The nation's busiest port complex has been nearly shutdown by the strike, begun by a small group of workers from the International Longshore and Warehouse Union Local 63's Office Clerical Unit who allege jobs have been shipped out of state and overseas, a contention denied by shippers.
Dockworkers who are in the same union have refused to cross the clerical workers' picket lines, which have formed at seven of eight LA terminals and at least three of six Long Beach terminals, according to port officials.
About 70 clerical workers from the approximately 800-member unit were picketing on Thursday morning.
On Thursday afternoon, City News Service reported that "a source close to the talks" said clerical workers and their employers planned to return to negotiations later that evening.
Earlier Thursday, at least 18 ships docked inside the two neighboring harbors -- which together handle 40 percent of U.S. import trade -- were not being serviced.
"Basically, we're not moving cargo in and out here," said Phillip Sanfield, a spokesman for the Port of Los Angeles.
In a statement released Thursday afternoon, Port of LA Executive Director Geraldine Knatz urged the two sides to return to negotiations.
"We are starting to see ships divert to other ports, including to Mexico," Knatz said. "In today’s shipping environment, we can’t afford to lose cargo or our competitive advantage."
The exact economic impact of the near shutdown isn't clear, but November is generally a slower time for the ports and most holiday goods have already arrived.
In 2002, a bitter 10-day lockout at a number of West Coast ports caused an estimated $15 billion in losses.
In a statement released midday Thursday, the Los Angeles/Long Beach Harbor Employer Association said "the strike has already had a severe impact on the flow of cargo and on jobs in the harbor community."
The association, which represents the terminal operators at the ports, went on the offensive, saying it had offered to enter into mediation with the Office Clerical Unit but was met with "unreasonable demands" and now "uncompromising and disruptive tactics."
Members of the unit are the "highest paid clerical workers in America," with annual compensation in the $165,000 range, the employer association said.

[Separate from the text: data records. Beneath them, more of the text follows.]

Lemma deferring_run ready err s ts : others = paused s ->
  returns_holding waiting_exactly deferring (runWorkerSession prepare process ready err s ts).
Proof.
  intros Hs. apply run_holds with (T := waiting_exactly) (F := exactly_fetched).
  - apply we_deferring.
  - apply exactly_tick.
  - intros a w d _ H. by apply exactly_allow, exactly_fetch.
  - intros a w d r _ H Hr. split; [by apply exactly_fetch|]. cbn. rewrite law_poll. by eapply law_skip.
  - intros a w e. apply exactly_ready.
  - intros a r w e [H Hr]. split; [by apply exactly_ready|]. unfold markReady. by destruct (_ || _).
  - intros a r w [[H _ _ _] Hr]. by apply deferring_allow, deferring_rewind.
  - apply exactly_defer.
  - intros a r w n p [H Hr]. pose proof (deferring_process a r w n p (conj (we_deferring _ _ H) Hr)) as Hp.
    apply exactly_allow in H. apply (exactly_log a (allow w) (process n (AllowRebalance (w_session w)) r p).1 (EvProcess r)); [right; by exists r|cbn; by rewrite process_paused|exact Hp|exact H].
  - split; [split|..]; cbn; rewrite ?dom_empty_L; try set_solver. all: intros [|? ?] ? ? ?; intros; done.
Qed.
End Deadlines.

(** With a session whose paused partitions stay paused until resumed and are
    not polled, the worker never processes a record of a deferred partition before
    the clock has reached its deadline; it never resumes a partition that was paused
    before it started; and while it runs, every partition it keeps paused waits for a
    deadline that no turn since has reached. *)
Theorem worker_defers_until_deadline {S} `{!transactionalConsumerSession S, !SessionLaws S} prepare process ready err (s : S) ts :
  (forall n s r p, paused (process n s r p).1 = paused s) ->
  exists w f, runWorkerSession prepare process ready err s ts = Some (w, f) /\
    waits (w_trace w) /\ paused s ⊆ paused (w_session w) /\
    (f = Continue -> forall p, p ∈ paused (w_session w) -> p ∈ paused s \/ exists d, waiting p d (w_trace w)).
Proof.
  intros Hp. destruct (deferring_run prepare process Hp (paused s) ready err s ts) as (w & f & a & -> & _ & H); [done|].
  assert (deferring (paused s) a w) as [? ? ? ? ?] by (destruct f; [apply H|done]).
  exists w, f. split_and!; [done|done|set_solver|]. intros -> p Hin. destruct H as [_ Hpa _ Hw].
  apply Hpa, elem_of_union in Hin as [[d Hd]%elem_of_dom|?]; [right|by left]. exists d. by apply Hw.
Qed.
End KafkaWorkerProofs.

A spokeswoman for the association clarified that workers make an average of $40 to $41 per hour, or about $83,000 per year in salary, with the remaining compensation covering benefits.
But the unit's leaders have said the strike is not about salary or benefits.

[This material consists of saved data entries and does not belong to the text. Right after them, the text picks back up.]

Lemma quiet_polled l : Forall quiet_event l -> polled l = [].
Proof. by intros (? & _)%quiet_events. Qed.
Lemma quiet_committed l : Forall quiet_event l -> committed l = [].
Proof. by intros (_ & ? & _)%quiet_events. Qed.

(** The events of a settlement hold no poll, and a commit only after the offsets. *)
Lemma concluded_events b d tr err d' : concluded ToLower formatTime parseTime json_Marshal c decoder b d tr err d' ->
  polled tr = [] /\
  (committed tr = [] \/ exists o close ps ks post, tr = BvOffsets o :: close ++ BvEvent (EvTx ps TxCommitted) :: post /\
     processed_offsets b = Some o /\ closes close /\ committed post = [] /\ polled post = [] /\
     hands_over c decoder d (pb_records b) ps ks).
Proof.
  pose proof (quiet_polled _ observed_quiet) as Ho1. pose proof (quiet_committed _ observed_quiet) as Ho2.
  assert (forall close, closes close -> polled close = [] /\ committed close = []) as Hclose by (by intros close [-> | ->]).
  intros Hc. destruct Hc as [err|err|o close ps ks tx err Ho Hcl Hh Htx|o close ps ks err Ho Hcl Hh Hd|o close ps ks l cs Ho Hcl Hh Hcs _ _].
  - split; [done|by left].
  - split; [done|by left].
  - destruct (Hclose close Hcl) as [E1 E2]. rewrite polled_cons, committed_cons, polled_app, committed_app, E1, E2.
    rewrite !polled_cons, !committed_cons, Ho1, Ho2. split; [done|]. left. by destruct tx.
  - destruct (Hclose close Hcl) as [E1 E2]. split; [by rewrite polled_cons, polled_app, E1, !polled_cons|]. right. by exists o, close, ps, ks, (BvAllowRebalance :: observed c).
  - destruct (Hclose close Hcl) as [E1 E2]. pose proof (confirms_quiet _ _ Hcs) as Hq.
    assert (polled (pauses b ++ BvAllowRebalance :: cs ++ observed c) = [] /\ committed (pauses b ++ BvAllowRebalance :: cs ++ observed c) = []) as [P1 P2].
    { rewrite polled_app, committed_app, polled_cons, committed_cons, polled_app, committed_app, Ho1, Ho2.
      by rewrite (quiet_polled _ (pauses_quiet b)), (quiet_committed _ (pauses_quiet b)), (quiet_polled _ Hq), (quiet_committed _ Hq). }
    split; [by rewrite polled_cons, polled_app, E1, polled_cons, P1|]. right. by exists o, close, ps, ks, (pauses b ++ BvAllowRebalance :: cs ++ observed c)%list.
Qed.

(** The events of a turn: quiet ones around the polls, then the settlement. *)
Lemma settled_turn b d tr err d' polls before between after :
  Forall quiet_event before -> Forall quiet_event between -> polled after = [] -> committed after = [] ->
  usable ToLower parseTime c decoder (List.concat polls) b ->
  (in_order (List.concat polls) -> selected ToLower parseTime c kb decoder (List.concat polls) b) ->
  concluded ToLower formatTime parseTime json_Marshal c decoder b d tr err d' ->
  turn_ok d (before ++ List.map BvPolled polls ++ between ++ tr ++ after).
Proof.
  intros Hb Hbt Ha1 Ha2 Hu Hsel Hc. destruct (concluded_events _ _ _ _ _ Hc) as [Hp Hev].
  assert (polled (before ++ List.map BvPolled polls ++ between ++ tr ++ after) = List.concat polls) as HP.
  { rewrite !polled_app, polled_polls, (quiet_polled before), (quiet_polled between), Hp, Ha1 by done. by rewrite !app_nil_r. }
  destruct Hev as [Hn|(o & close & ps & ks & post & -> & Ho & Hcl & Hpost & Hpp & Hh)].
  { left. rewrite !committed_app, committed_polls, (quiet_committed before), (quiet_committed between), Hn, Ha2 by done. done. }
  right. exists (before ++ List.map BvPolled polls ++ between ++ BvOffsets o :: close)%list, ps, (post ++ after)%list, o, (pb_records b), ks.
  split_and!.
  - rewrite <- !app_assoc. cbn. by rewrite <- !app_assoc.
  - rewrite !committed_app, committed_polls, (quiet_committed before), (quiet_committed between) by done. cbn. by destruct Hcl as [-> | ->].
  - by rewrite committed_app, Hpost, Ha2.
  - by rewrite polled_app, Hpp, Ha1.
  - destruct (quiet_events before Hb) as (_ & _ & H1), (quiet_events between Hbt) as (_ & _ & H2).
    rewrite !elem_of_app, elem_of_cons. intros [?|[(? & ? & _)%list_elem_of_fmap|[?|[?|Hin]]]]; [done..|].
    destruct Hcl as [-> | ->]; [by eapply not_elem_of_nil|]. by apply list_elem_of_singleton in Hin.
  - rewrite !app_assoc. by apply offsets_of_close.
  - done.
  - rewrite HP. intros Hord r Hr. unfold processed_offsets in Ho. destruct (last (pb_records b)) as [x|] eqn:El; [|done]. injection Ho as <-.
    by apply (selected_covered ToLower parseTime c kb decoder (List.concat polls) b x Hord (Hsel Hord) El).
Qed.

"Everyone agrees these are good-paying jobs," ILWU spokesman Craig Merrilees told the Daily Breeze. "The difference is here that the companies resent providing those good-paying jobs in the long run and have taken steps to steadily ship them elsewhere to the detriment of the local communities around the harbor."

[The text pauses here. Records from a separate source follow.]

(** The record whose handler failed is replaced by its retry record. *)
Lemma kafka_settlement_witness :
  visible (w_trace (deliver1 later (delivery_with (true, None)) db0).1) = [EvTx [retry_sent] TxCommitted] /\
  exists control dm attempt, decodes lower demo_parse (decode demo_descriptor later) consumer1 polled control dm /\
    is_retry lower Itoa demo_parse consumer1 polled control dm attempt retry_sent.
Proof.
  assert (visible (w_trace (deliver1 later (delivery_with (true, None)) db0).1) = [EvTx [retry_sent] TxCommitted]) as Hv
    by (vm_compute; reflexivity).
  destruct (kafka_settlement (collate := String.leb) ctxErr lower Itoa demo_parse marshal (decode demo_descriptor later) true
    (d_info demo_descriptor) config0 consumer1 (delivery_with (true, None)) db0 text_ok consumer1_ok
    (delivery_with_ok _ _) (empty_db_ok [])) as (err & ops & _ & _ & _ & Hs).
  rewrite Hv in Hs. split; [exact Hv|].
  destruct Hs as (_ & [(Hno & _)|[(q & k & Hq & _ & [Ht _])|(q & k & dm & n & Hq & Hd & Hr)]] & _).
  - discriminate Hno.
  - exfalso. injection Hq as <-. vm_compute in Ht. discriminate Ht.
  - injection Hq as <-. exists k, dm, n. split; [exact Hd|exact Hr].
Defined.

Abbreviation consume1 := (consume (collate := String.leb) ctxErr lower Itoa demo_parse marshal (decode demo_descriptor charge) consumer1).

(** The answer to the first commit is lost; the redelivered record is a duplicate. *)
Lemma kafka_exactly_once_witness :
  let ds := [delivery_with (false, Some (ENew "timeout")); delivery_with (true, None)] in
  business (consume1 ds db0) = ["charged"] /\
  exists log, NoDup (List.map fst log) /\ business (consume1 ds db0) = apply_log log [].
Proof.
  intros ds. split; [vm_compute; reflexivity|].
  assert (Forall (delivery_ok lower demo_parse (decode demo_descriptor charge) consumer1) ds) as Hok
    by (constructor; [apply delivery_with_ok|constructor; [apply delivery_with_ok|constructor]]).
  destruct (kafka_exactly_once (collate := String.leb) ctxErr lower Itoa demo_parse marshal (decode demo_descriptor charge) true
    (d_info demo_descriptor) config0 consumer1 ds db0 text_ok consumer1_ok Hok (empty_db_ok [])) as (log & H1 & H2 & _).
  exists log. split; [exact H1|exact H2].
Defined.

(** The retry record as the broker stores it. *)
Definition retry_stored : record :=
  {| r_Topic := r_Topic retry_sent; r_Partition := 2; r_Offset := 7; r_LeaderEpoch := 4; r_Key := r_Key retry_sent;
     r_Value := r_Value retry_sent; r_Headers := r_Headers retry_sent; r_Timestamp := 950 |}.
Definition demo_message : decodedMessage Tables bool :=
  {| dm_metadata := demo_metadata; dm_canonical := "demo"; dm_handle := later {| m_Metadata := demo_metadata; m_Payload := tt |} |}.

Lemma demo_codec_reads : codec_reads (d_codec demo_descriptor).
Proof.
  intros data _. cbn. unfold demo_compact. destruct (String.eqb data " 1") eqn:E; [reflexivity|]. by rewrite E.
Qed.

Lemma polled_decodes : decodes lower demo_parse (decode demo_descriptor later) consumer1 polled (sourceControl polled) demo_message.
Proof.
  exists (demo_envelope " 1"). split; [|vm_compute; reflexivity].
  split; [vm_compute; reflexivity|]. split; [vm_compute; reflexivity|]. split; [vm_compute; reflexivity|].
  split; vm_compute; reflexivity.
Qed.

Lemma retry_delivery_ok : delivery_ok lower demo_parse (decode demo_descriptor later) consumer1
  {| dv_record := retry_stored; dv_answers := answers_with (true, None); dv_ctx := true; dv_t0 := 0 |}.
Proof.
  split; [vm_compute; by repeat split|]. split; [intros n; cbn; lia|]. split; [vm_compute; done|].
  intros control dm (e & (Hc & _) & _) Hl. exfalso. revert Hl. vm_compute in Hc. apply Ok_inj in Hc as <-. done.
Qed.

(** The handler fails, its retry record is stored and delivered again. *)
Lemma kafka_retry_same_message_witness :
  exists control dm attempt notBefore, decodes lower demo_parse (decode demo_descriptor later) consumer1 polled control dm /\
    r_Headers retry_stored = controlHeaders Itoa (with_schedule control attempt notBefore) /\
    (notBefore < year_10000 ->
     decodes lower demo_parse (decode demo_descriptor later) consumer1 retry_stored (with_schedule control attempt notBefore) dm /\
     exists ops, w_db (deliver1 later {| dv_record := retry_stored; dv_answers := answers_with (true, None); dv_ctx := true; dv_t0 := 0 |}
                        db0).1 = perform_all ops db0 /\
       Forall (fun o => o.1 = attempt_op ctxErr consumer1 true 0 control dm \/ o.1 = confirm_op consumer1 control dm) ops).
Proof.
  assert (visible (w_trace (deliver1 later (delivery_with (true, None)) db0).1) = [EvTx [retry_sent] TxCommitted]) as Hv
    by (vm_compute; reflexivity).
  assert (r_Topic retry_sent ∈ c_retryTopics consumer1) as Ht by (left; reflexivity).
  assert (stored_as retry_sent retry_stored) as Hst by (split; [|split; [|split]]; reflexivity).
  destruct (kafka_retry_same_message (collate := String.leb) ctxErr lower Itoa demo_parse marshal demo_descriptor later true
    (d_info demo_descriptor) config0 consumer1 (delivery_with (true, None)) db0 retry_sent TxCommitted [] retry_stored text_ok consumer1_ok
    demo_codec_reads (delivery_with_ok _ _) (empty_db_ok []) Hv Ht Hst) as (control & dm & attempt & notBefore & H1 & H2 & H3).
  exists control, dm, attempt, notBefore. split; [exact H1|]. split; [exact H2|]. intros Hy. destruct (H3 Hy) as [H4 H5].
  split; [exact H4|]. apply H5; [reflexivity|exact retry_delivery_ok|exact (empty_db_ok [])].
Defined.

(** A typed message from the route to the handler. *)
Definition orders : KafkaTransport.KafkaRoute := {| KafkaTransport.kr_name := "orders"; KafkaTransport.kr_namespace := "shop" |}.

Lemma kafka_end_to_end_witness :
  KafkaTransport.routeTopic orders demo_metadata = Ok "shop.event.order.paid.v1" /\
  exists dm, decodes lower demo_parse (decode demo_descriptor charge) consumer1
      (KafkaTransport.newRouteRecord "shop.event.order.paid.v1" demo_metadata "demo")
      (sourceControl (KafkaTransport.newRouteRecord "shop.event.order.paid.v1" demo_metadata "demo")) dm /\ dm_metadata dm = demo_metadata.
Proof.
  destruct (KafkaReplay.kafka_end_to_end (B := Tables) (C := bool) lower demo_parse demo_descriptor charge true (d_info demo_descriptor) config0
    consumer1 consumer1_ok orders demo_metadata tt "demo" eq_refl eq_refl) as [Ht Hq].
  - vm_compute. reflexivity.
  - exact demo_text.
  - reflexivity.
  - intros data [= <-]. split; [reflexivity|discriminate].
  - split; [exact Ht|]. destruct (Hq (KafkaTransport.newRouteRecord "shop.event.order.paid.v1" demo_metadata "demo")) as (dm & H1 & H2 & _).
    + split; [reflexivity|]. split; [reflexivity|]. split; reflexivity.
    + exists dm. split; [exact H1|exact H2].
Defined.

(** The dead letter of the polled record, and its replay. *)
Definition dead1 : DLQRecord :=
  makeDLQRecord "billing" polled (sourceControl polled) (MessageID_String demo_id) 3 "attempts_exhausted" (Some "the gateway is down") 2000.

Lemma dead1_captured : kafka_captured dead1 (kc_ConsumerID (c_config consumer1)) polled (sourceControl polled).
Proof. repeat split; vm_compute; reflexivity. Qed.

Lemma kafka_replay_same_message_witness :
  exists plan, KafkaTransport.PlanDLQReplay marshal dead1 = Ok plan /\
    KafkaTransport.rp_Topic plan = "shop.event.order.paid.v1.gm.billing.replay" /\
    KafkaTransport.validateProtectedReplayRecord lower demo_parse (KafkaTransport.replayRecord Itoa dead1 plan) = Ok "demo".
Proof.
  destruct (KafkaReplay.kafka_replay_same_message lower Itoa demo_parse marshal demo_descriptor later true (d_info demo_descriptor) config0
    consumer1 consumer1_ok text_ok polled (sourceControl polled) demo_message dead1 (kd_OriginalBase64 dead1) demo_codec_reads
    ltac:(vm_compute; repeat split; discriminate) polled_decodes dead1_captured ltac:(right; vm_compute; reflexivity) eq_refl) as (plan & H1 & H2 & _ & H3 & _).
  exists plan. split; [exact H1|]. split; [exact H2|exact H3].
Defined.
End KafkaWitness.

(** ** A worker on a small broker client *)
Module KafkaWorkerWitness.
Import Delivery KafkaControl KafkaConsumer KafkaScheduler KafkaSchedulerProofs KafkaWorker KafkaWorkerProofs.

Record client := {
  cl_log : list record;
  cl_next : gmap string (gmap Z EpochOffset);
  cl_paused : gset topicPartition }.

Definition partitions_in (m : gmap string (list Z)) : gset topicPartition :=
  list_to_set (flat_map (fun '(t, l) => List.map (fun z => {| tp_topic := t; tp_partition := z |}) l) (map_to_list m)).
Definition by_topic (ps : gset topicPartition) : gmap string (list Z) :=
  spec_resume {| a_deadlines := gset_to_gmap 0 ps; a_owned := ps |} 0.

Definition next_offset (s : client) (p : topicPartition) : Z :=
  match cl_next s !! tp_topic p ≫= (.!! tp_partition p) with Some o => eo_Offset o | None => 0 end.
Definition available (s : client) (r : record) : bool :=
  negb (bool_decide (partition_of r ∈ cl_paused s)) && (next_offset s (partition_of r) <=? r_Offset r).
Definition advance (o : gmap string (gmap Z EpochOffset)) (s : client) : client :=
  {| cl_log := cl_log s; cl_next := union_with (fun a b => Some (a ∪ b)) o (cl_next s); cl_paused := cl_paused s |}.
Definition set_paused (ps : gset topicPartition) (s : client) : client :=
  {| cl_log := cl_log s; cl_next := cl_next s; cl_paused := ps |}.

#[export] Instance client_retry : retryPartitionSession client := {|
  AllowRebalance s := s;
  PauseFetchPartitions m s := let ps := cl_paused s ∪ partitions_in m in (set_paused ps s, by_topic ps);
  ResumeFetchPartitions m s := set_paused (filter (fun p => containsPartition m p = false) (cl_paused s)) s;
  SetOffsets o s := advance o s;
  CommittedOffsets s := cl_next s;
  UncommittedOffsets s := ∅ |}.

#[export] Instance client_session : transactionalConsumerSession client := {|
  session_retry := client_retry;
  GroupMetadata s := ("member", 1);
  PollRecords d _ s :=
    match List.filter (available s) (cl_log s) with
    | [] => (s, {| f_Errors := []; f_Records := [] |})
    | r :: _ =>
        (advance {[r_Topic r := {[r_Partition r := {| eo_Epoch := r_LeaderEpoch r; eo_Offset := r_Offset r + 1 |}]}]} s,
         {| f_Errors := []; f_Records := [r] |})
    end |}.

Lemma elem_of_partitions_in m p : p ∈ partitions_in m <-> containsPartition m p = true.
Proof.
  unfold partitions_in. rewrite elem_of_list_to_set, contains_elem, list_elem_of_In, in_flat_map. destruct p as [t z]; cbn. split.
  - intros ([t' l] & Hin & Hz). apply list_elem_of_In, elem_of_map_to_list in Hin. apply in_map_iff in Hz as (z' & [= <- <-] & Hz).
    rewrite Hin. cbn. by apply list_elem_of_In.
  - intros Hz. destruct (m !! t) as [l|] eqn:E; [|by apply not_elem_of_nil in Hz]. exists (t, l).
    split; [by apply list_elem_of_In, elem_of_map_to_list|]. apply in_map_iff. exists z. split; [done|by apply list_elem_of_In].
Qed.

Lemma contains_by_topic ps p : containsPartition (by_topic ps) p = true <-> p ∈ ps.
Proof.
  unfold by_topic. rewrite contains_resume, elem_of_intersection, elem_of_due. cbn. split; [by intros [_ ?]|].
  intros Hp. split; [|done]. exists 0. split; [by apply lookup_gset_to_gmap_Some|done].
Qed.

#[export] Instance client_laws : SessionLaws client.
Proof.
  refine {| paused := cl_paused |}; cbn.
  - intros m s p. by rewrite elem_of_union, elem_of_partitions_in.
  - intros m s p. apply contains_by_topic.
  - intros m s p. rewrite elem_of_filter. naive_solver.
  - done.
  - done.
  - intros d n s. by destruct (List.filter _ _).
  - intros d n s r. destruct (List.filter _ _) as [|r' l] eqn:E; cbn; intros Hr; [by apply not_elem_of_nil in Hr|].
    apply list_elem_of_singleton in Hr as ->. assert (In r' (List.filter (available s) (cl_log s))) as Hin by (rewrite E; by left).
    apply filter_In in Hin as [_ Hin]. unfold available in Hin. apply andb_prop in Hin as [Hin _].
    by apply negb_true_iff, bool_decide_eq_false in Hin.
Defined.

Definition record_on (topic : string) (offset : Z) : record :=
  {| r_Topic := topic; r_Partition := 0; r_Offset := offset; r_LeaderEpoch := 1; r_Key := ""; r_Value := "";
     r_Headers := []; r_Timestamp := 1 |}.
Definition client0 : client :=
  {| cl_log := [record_on "retry" 0; record_on "orders" 0]; cl_next := ∅; cl_paused := {[ {| tp_topic := "other"; tp_partition := 3 |} ]} |}.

In a statement Thursday morning, the ILWU said longshoremen have a contractual right to respect the clerical workers' picket lines.
"I'm proud of the sacrifice that is being made by the men and women of Locals 13, 63 and 94 as they stand in solidarity with OCU and against the outsourcing of the good jobs that this community needs. And, despite the employers’ propaganda to the contrary, the port is still moving cargo," said Ray Familathe, the ILWU’s international vice president for the mainland, in the statement.
The clerical workers have been in a contract dispute for 2 1/2 years with 14 shippers. Talks between the parties broke off Monday, and the strike followed. No new talks have been scheduled.
John Fageaux, president of ILWU Local 63's Office Clerical Unit, said he had requested late Wednesday that shippers return to negotiations, but that the employers association refused.
"We're prepared to strike as long as it takes," Fageaux said late Thursday morning.
An arbitrator had ruled Tuesday that the clerical workers' walkout was invalid, but the strike expanded Wednesday and was continuing Thursday.
The shippers contend the union wants contract language to allow "featherbedding" – meaning the employers must pay temporary employees and hire new permanent employees even when there is no work to perform.
Stephen Berry, lead negotiator for the Harbor Employer Association, planned to give a press conference in downtown LA on Thursday afternoon to discuss the strike.
On Wednesday, Los Angeles Mayor Antonio Villaraigosa urged the two sides to seek an agreement.
"The City of Los Angeles needs both of you to get back to the bargaining table this week, to work with a mediator, and to hammer out a settlement before further harm is done to our local economy,” Villaraigosa wrote in a letter to the union and the Harbor Employer Association.
"It is only a matter of time until the damage to our local economy has major national implications. The time for you to act is now," Villaraigosa added.
Rep. Janice Hahn, a Democrat from San Pedro who represents the Port of LA area, said she stood with the clerical workers.
The National Retail Federation, meanwhile, called on President Barack Obama to step in to end the stalemate.
"A prolonged strike at the nation's largest ports would have a devastating impact on the U.S. economy,'' NRF President and CEO Matthew Shay wrote in a letter to Obama. "We call upon you to use all means necessary to get the two sides back to the negotiating table.''
City News Service contributed to this report.